(** * GetLyricSunoFixTime: the subtitle exporter of [index.js]

    A shallow embedding of [index.js] and the properties its specification
    states about it.

    - Part I embeds the parts of the JavaScript runtime the script calls
      (numbers, [String], [padStart], [trim], [path.join], [Date]).
    - Part II embeds the script itself, function by function and under the
      names it has in the source.
    - Part III holds the vocabulary the statements are written in.
    - Part IV holds the lemmas and the theorems of the specification.
    - Part V holds further properties of the script.

    A string is held as the bytes of its UTF-8 form, so that the literals
    of the source are the literals here; where the language counts or
    classifies code units ([substring], [trim]), the bytes are read as
    characters. A JS number is an IEEE-754 double ([PrimFloat.float]);
    integers read back from a [Date] are [Z] or [NaN]. *)

From Stdlib Require Import ZArith List Ascii String Lia.
From Stdlib Require Import Floats.PrimFloat Floats.SpecFloat Floats.FloatOps.
From stdpp Require Import base list strings pretty gmap.

Local Open Scope Z_scope.

(* ================================================================== *)
(** * Part I: the runtime *)
(* ================================================================== *)

(** The line feed, written [\n] in the source. *)
Definition LF_char : ascii := ascii_of_nat 10.
Definition LF : string := String LF_char "".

> [About this exercise] Across the entries above, work out how many lines include the string "Require", and report only that figure.

> [Exercise result] 3